Bexamundo · 16/04/2011 14:16

*hell, not hello!

broccolitrees · 17/04/2011 09:06

Hmm hmm.....

Bexamundo · 17/04/2011 09:44

Day did improve but am v glad it's over now.ad

NinjaChipmunk · 18/04/2011 17:01

hello, how's everyone today?

Bexamundo · 18/04/2011 17:58

I'm feeling pretty rough!! Trying to assume it's pms so I won't be too disappointed when AF arrives on Friday.
Symptoms are BAD including vvv bad nausea - was quite amusing at work - I'm a nurse and I was on ward round with the junior doc who's a few weeks pregnant, both of us struggling with the nausea and exhaustion. I slept for 8 hours last night but still feel shattered. If it IS Pms, it's like, the worst ever!
ninjahow are YOU?

hairylights · 18/04/2011 18:50

Am ok.

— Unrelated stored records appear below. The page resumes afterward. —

(* ===== verification/WorkspaceTab.v ===== *)
(** * WorkspaceTab: the tabs of the workspace

    The types of [apps/community-client/src/typings/workspace.ts] and
    [constants/workspace.ts] the tab operations work on, and the choice of the
    next active tab when tabs are closed
    ([pages/main/workspace/components/WorkspaceTabs/workspaceTabSelection.ts]). *)

From S2P Require Import Prelude WorkspaceTabLayout WorkspaceTabInvariant.

(* ------------------------------------------------------------------ *)
(** ** Data *)

Inductive WorkspaceTabType :=
  | LocalSQLFile | CONSOLE | FUNCTION | PROCEDURE | VIEW | TRIGGER | EditTable | ViewView
  | CreateTable | EditTableData | ViewAllTable | ViewAllView | ViewERModal | RedisAllData
  | AccountPrivileges | ActiveTransactions | ContentDiff | Terminal.

#[export] Instance WorkspaceTabType_eq_dec : EqDecision WorkspaceTabType.
Proof. solve_decision. Defined.

(** ['tab' | 'bottom' | 'right']. *)
Inductive TerminalOpenPosition := PosTab | PosBottom | PosRight.

#[export] Instance TerminalOpenPosition_eq_dec : EqDecision TerminalOpenPosition.
Proof. solve_decision. Defined.

(** The fields of [uniqueData] the modelled operations read, and the others. *)
Record IBoundInfo := mkBoundInfo {
  ddl : option jstr;
  filePreviewMimeType : option jstr;
  terminalOpenPosition : option TerminalOpenPosition;
  boundRest : dict jstr;
}.

Record IWorkspaceTab := mkTab {
  tabId : TabId;
  tabType : WorkspaceTabType;
  title : jstr;
  uniqueData : option IBoundInfo;
  pinned : option bool;
}.

(* ------------------------------------------------------------------ *)
(** ** Closing tabs *)

(** [id is string | number]: a present identifier, not closed, still listed. *)
Definition isAvailableTabId (closeTabIds : list TabId) (tabs : list IWorkspaceTab)
    (id : nul TabId) : bool :=
  match id with
  | Val t => negb (includes t closeTabIds) && includes t (tabId <$> tabs)
  | _ => false
  end.

(** The pane whose tab list holds the tab; an empty pane name is falsy. *)
Definition findActivePane (d : dict (list TabId)) (t : TabId) : option jstr :=
  match js_find (λ p, includes t (default [] (dget p d))) (dkeys d) with
  | Some (c :: p) => Some (c :: p)
  | _ => None
  end.

(** The position of a tab in a list that holds it. *)
Fixpoint findTabIndex (t : TabId) (ts : list TabId) : nat :=
  match ts with
  | [] => 0
  | t' :: ts' => if decide (t' = t) then 0 else S (findTabIndex t ts')
  end.

(** The candidates in the active pane: the nearest available tab before the
    closed one, the nearest after it, then any. *)
Definition paneCandidate (avail : nul TabId → bool) (ts : list TabId) (t : TabId) : option TabId :=
  let activeIndex := findTabIndex t ts in
  match js_find (λ x, avail (Val x)) (reverse (take activeIndex ts)) with
  | Some x => Some x
  | None =>
      match js_find (λ x, avail (Val x)) (drop (activeIndex + 1) ts) with
      | Some x => Some x
      | None => js_find (λ x, avail (Val x)) ts
      end
  end.

(** The candidates outside the active pane. *)
Definition otherCandidate (avail : nul TabId → bool) (layout : IWorkspaceTabSplitLayout)
    (activePaneId : jstr) : nul TabId :=
  if avail (lastNonTerminalActiveTabId layout) then lastNonTerminalActiveTabId layout else
  let otherActive := (filter (λ e, e.1 ≠ activePaneId) (activeTabIds layout)).*2 in
  match js_find avail otherActive with
  | Some v => v
  | None =>
      let otherTabs := concat ((filter (λ e, e.1 ≠ activePaneId) (paneTabIds layout)).*2) in
      match js_find (λ x, avail (Val x)) otherTabs with
      | Some x => Val x
      | None => Undefined
      end
  end.

Definition getNextActiveWorkspaceTabIdAfterClose (activeConsoleId : nul TabId)
    (closeTabIds : list TabId) (layout : option IWorkspaceTabSplitLayout)
    (orderedNextWorkspaceTabList : list IWorkspaceTab) : nul TabId :=
  match activeConsoleId with
  | Undefined | Null => Null
  | Val active =>
      if negb (includes active closeTabIds) then Val active else
      match last orderedNextWorkspaceTabList with
      | None => Null
      | Some lastTab =>
          let avail := isAvailableTabId closeTabIds orderedNextWorkspaceTabList in
          let fallback := Val (tabId lastTab) in
          match layout with
          | None => fallback
          | Some l =>
              match findActivePane (paneTabIds l) active with
              | None => fallback
              | Some activePaneId =>
                  match paneCandidate avail (tabsOf l activePaneId) active with
                  | Some x => Val x
                  | None =>
                      match otherCandidate avail l activePaneId with
                      | Undefined => fallback
                      | v => v
                      end
                  end
              end
          end
      end
  end.

(* ------------------------------------------------------------------ *)
(** ** Lemmas *)

Lemma isAvailable_spec close tabs v :
  isAvailableTabId close tabs v = true ↔ ∃ t, v = Val t ∧ t ∉ close ∧ t ∈ tabId <$> tabs.
Proof.
  destruct v; cbn; [naive_solver..|].
  rewrite andb_true_iff, negb_true_iff. autorewrite with js. naive_solver.
Qed.

Lemma paneCandidate_avail avail ts t x : paneCandidate avail ts t = Some x → avail (Val x) = true.
Proof.
  unfold paneCandidate. intros H.
  destruct (js_find _ (reverse _)) eqn:E1; [by apply js_find_Some in E1 as [_ ?]; simplify_eq|].
  destruct (js_find _ (drop _ _)) eqn:E2; [by apply js_find_Some in E2 as [_ ?]; simplify_eq|].
  by apply js_find_Some in H as [_ ?].
Qed.

Lemma otherCandidate_avail avail l p :
  otherCandidate avail l p = Undefined ∨ avail (otherCandidate avail l p) = true.
Proof.
  unfold otherCandidate. case_test; [by right|].
  destruct (js_find avail _) eqn:E1; [right; by apply js_find_Some in E1 as [_ ?]|].
  destruct (js_find _ (concat _)) eqn:E2; [right; by apply js_find_Some in E2 as [_ ?]|by left].
Qed.

Lemma findTabIndex_app pre t post :
  t ∉ pre → findTabIndex t (pre ++ t :: post) = length pre.
Proof.
  induction pre as [|x pre IH]; cbn; intros H; [by rewrite decide_True|].
  rewrite decide_False by set_solver. by rewrite IH by set_solver.
Qed.

Lemma findActivePane_unique d p t :
  NoDup (dkeys d) → NoDup (allTabs d) → p ≠ [] → t ∈ tabsAt d p → findActivePane d t = Some p.
Proof.
  intros Hk Hnd Hp Ht. unfold findActivePane.
  destruct (js_find _ _) as [q|] eqn:E.
  - apply js_find_Some in E as [_ Hq]. autorewrite with js in Hq.
    rewrite (tabsAt_unique q p t d) by done. by destruct p.
  - rewrite js_find_None in E. destruct (dget p d) as [ts|] eqn:Ep; [|set_solver].
    specialize (E p). rewrite Ep in E. autorewrite with js in E. destruct E; [|done].
    apply dget_is_Some. eauto.
Qed.

(* ------------------------------------------------------------------ *)
(** ** Properties *)

(** Closing tabs never leaves a closed or vanished tab active: when the
    active tab is closed and tabs remain (none of them closed), the next active
    tab is one of them; when none remains there is no active tab; and an active
    tab that is not closed stays active. *)
Theorem next_active_available active close layout tabs :
  (∀ t, t ∈ tabId <$> tabs → t ∉ close) →
  let next := getNextActiveWorkspaceTabIdAfterClose (Val active) close layout tabs in
  if includes active close then
    if decide (tabs = []) then next = Null
    else ∃ t, next = Val t ∧ t ∈ tabId <$> tabs ∧ t ∉ close
  else next = Val active.
Proof.
  intros Hclose. cbn. destruct (includes active close) eqn:E; cbn; [|done].
  destruct (last tabs) as [lastTab|] eqn:El.
  2: { apply last_None in El as ->. done. }
  rewrite decide_False by (intros ->; done).
  assert (∃ t, Val (tabId lastTab) = Val t ∧ t ∈ tabId <$> tabs ∧ t ∉ close) as Hlast.
  { eexists. split; [done|]. apply last_Some in El as [tabs' ->].
    rewrite fmap_app, elem_of_app in *. cbn. split; [set_solver|]. apply Hclose. set_solver. }
  destruct layout as [l|]; [|done]. destruct (findActivePane _ _) as [p|]; [|done].
  destruct (paneCandidate _ _ _) as [x|] eqn:Ec.
  { apply paneCandidate_avail, isAvailable_spec in Ec as (t & ? & ? & ?). simplify_eq. eauto. }
  destruct (otherCandidate_avail (isAvailableTabId close tabs) l p) as [->|Ha]; [done|].
  apply isAvailable_spec in Ha as (t & -> & ? & ?). eauto.
Qed.

Example next_active_available_witness :
  ∃ t, getNextActiveWorkspaceTabIdAfterClose (Val (IdNum 1)) [IdNum 1] None
         [mkTab (IdNum 2) CONSOLE [] None None] = Val t ∧
       t ∈ tabId <$> [mkTab (IdNum 2) CONSOLE [] None None] ∧ t ∉ [IdNum 1].
Proof.
  apply (next_active_available (IdNum 1) [IdNum 1] None [mkTab (IdNum 2) CONSOLE [] None None]).
  intros t. cbn. rewrite !list_elem_of_singleton. by intros ->.
Defined.

(** Within a split pane, closing the active tab activates the nearest tab
    to its left that is still available, else the nearest to its right. *)
Theorem next_active_nearest active close l tabs p pre post pre1 x pre2 :
  NoDup (dkeys (paneTabIds l)) → NoDup (allTabs (paneTabIds l)) → p ≠ [] →
  tabsOf l p = pre ++ active :: post → active ∈ close →
  let avail t := t ∉ close ∧ t ∈ tabId <$> tabs in
  (pre = pre1 ++ x :: pre2 ∧ avail x ∧ (∀ y, y ∈ pre2 → ¬ avail y) ∨
   post = pre1 ++ x :: pre2 ∧ avail x ∧ (∀ y, y ∈ pre → ¬ avail y) ∧ (∀ y, y ∈ pre1 → ¬ avail y)) →
  getNextActiveWorkspaceTabIdAfterClose (Val active) close (Some l) tabs = Val x.
Proof.
  intros Hk Hnd Hp Htabs Hac avail Hx.
  assert (active ∉ pre) as Hpre.
  { apply (NoDup_tabsAt p) in Hnd. unfold tabsOf in Htabs. rewrite Htabs in Hnd.
    apply NoDup_app in Hnd as (_ & Hd & _). intros Hin. by destruct (Hd _ Hin); left. }
  assert (∃ lt, last tabs = Some lt) as [lt Hlt].
  { destruct (last tabs) eqn:El; [eauto|]. apply last_None in El as ->.
    exfalso. unfold avail in Hx. set_solver. }
  assert (∀ y, isAvailableTabId close tabs (Val y) = true ↔ avail y) as Hav.
  { intros y. rewrite isAvailable_spec. unfold avail. naive_solver. }
  cbn. rewrite (proj2 (includes_true _ _) Hac), Hlt. cbn.
  rewrite (findActivePane_unique _ p) by (done || unfold tabsOf in Htabs; rewrite Htabs; set_solver).
  rewrite Htabs. unfold paneCandidate. rewrite findTabIndex_app, take_app_length by done.
  rewrite Nat.add_1_r, drop_app_ge by lia. replace (S (length pre) - length pre) with 1 by lia. cbn.
  assert (∀ y, ¬ avail y → isAvailableTabId close tabs (Val y) = false) as Hno.
  { intros y Hy. apply not_true_is_false. by rewrite Hav. }
  destruct Hx as [(-> & Hx & H2)|(-> & Hx & Hpre' & H1)]; apply Hav in Hx.
  - rewrite reverse_app, reverse_cons, <-(assoc_L (++)). cbn [app].
    rewrite (js_find_first _ (reverse pre2)); [done| |done].
    intros y Hy. apply Hno, H2. by apply elem_of_reverse.
  - rewrite (proj2 (js_find_None _ (reverse pre))).
    + rewrite drop_0, (js_find_first _ pre1); [done| |done]. intros y Hy. by apply Hno, H1.
    + intros y Hy. apply Hno, Hpre'. by apply elem_of_reverse.
Qed.

Definition closing_layout : IWorkspaceTabSplitLayout :=
  mkLayout vertical (js "p") Undefined [(js "p", IdNum <$> [1; 2; 3]%Z)] [] None.

Example next_active_nearest_witness :
  getNextActiveWorkspaceTabIdAfterClose (Val (IdNum 2)) [IdNum 2] (Some closing_layout)
    [mkTab (IdNum 1) CONSOLE [] None None; mkTab (IdNum 3) CONSOLE [] None None] = Val (IdNum 1).
Proof.
  apply (next_active_nearest (IdNum 2) [IdNum 2] closing_layout _ (js "p") [IdNum 1] [IdNum 3]
           [] (IdNum 1) []); [compute_done|compute_done|done|done|compute_done|].
  left. split_and!; [done|compute_done|compute_done|]. set_solver.
Defined.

Working through things. Deciding to just go with the panic attacks/crying attacks rather than fighting them. So locked
My door at work, cried, got on with work.

NinjaChipmunk · 18/04/2011 19:39

hairy you have my every sympathy, it must be terribly hard.

bex poor you, I've also been feeling really tired this week and my boobs are tingly which although may well be due to af due on weds, doesn't usually happen.

well, we've got our referral and now am just waiting for an appointment. gp said waiting list is about 3-4 months and while all our tests can be done on the nhs, if it gets as far as ivf then we will have to pay for it (which is what i expected since we already have ds). If anyone knows anything about the sub/ assisted fertility unit at Roehampton let me know!

On another note I nearly had a heart attack yesterday. I took ds to london zoo and we met up with some friends and their kids. We'd just come off a carousel and ds was stood next to me, i took my bag off my back, got a drink out, stood up and he was gone. I mean completely out of eyesight not in the vicinity gone. I was running around screaming his name and eventually found him by the bouncy castle. After yelling and hugging him simultaneously he burst into tears and told me he only wanted to see the bouncy castle and thats why he went. I honestly thought my heart was going to explode, I kept waking up last night after having horrible dreams about it. it was awful.

We're off too a wedding in ireland the weekend after easter, I think i might tie ds to me so he can't do it again.

Bexamundo · 18/04/2011 19:41

Sounds like a sensible plan, dealing with feelings as they arise. My counsellor told me anxiety lasts a total of 45 minutes. This helped me on Sat when I had a panic attack in a swimming pool! on Saturday. I was like 'ok, well I'm hyperventilating and freaking out but I can ride this out'. I guess you just have to live day by day.
[Big hug!]

NinjaChipmunk · 18/04/2011 21:05

bex thats really interesting about it takking 45 minutes - is that what it takes for your body to process and make sense of the feelings?

Bexamundo · 18/04/2011 21:34

It's more like the anxiety escalates for up to 45 mins, that fight or flight instinct. Then the body can get on.top of that and bring things back in to normal like heart rate. The more you are exposed to it the quicker you can get things back to normal.

NinjaChipmunk · 19/04/2011 08:41

well af got me well and truly first thing this morning. great. another month out and next months fertile period is exactly the same days we're off to ireland for this bloody fucking wedding that i don't want to go to. So not only will we have to share a room with ds from thursday to monday night but we'll also be spending all our time with sil and her new baby. which everyone will coo over and ask us when we're planning to have more. and we'll be car sharing with fil and mil. good god i may as well top myself now, its going to be awful. i need to find something unhealthy to have for breakfast to cheer me up.

PinkCustard · 19/04/2011 15:17

Oh Ninja how utterly crap! You'll just have to drink LOTS at the wedding to get you through. I hope you had a lovely big fry-up this morning to cheer yourself up.

Bexamundo · 19/04/2011 17:45

Times like these you imagine melting chocolate into a bath and just wallowing in it. Sorry ninja that sucks on multiple levels.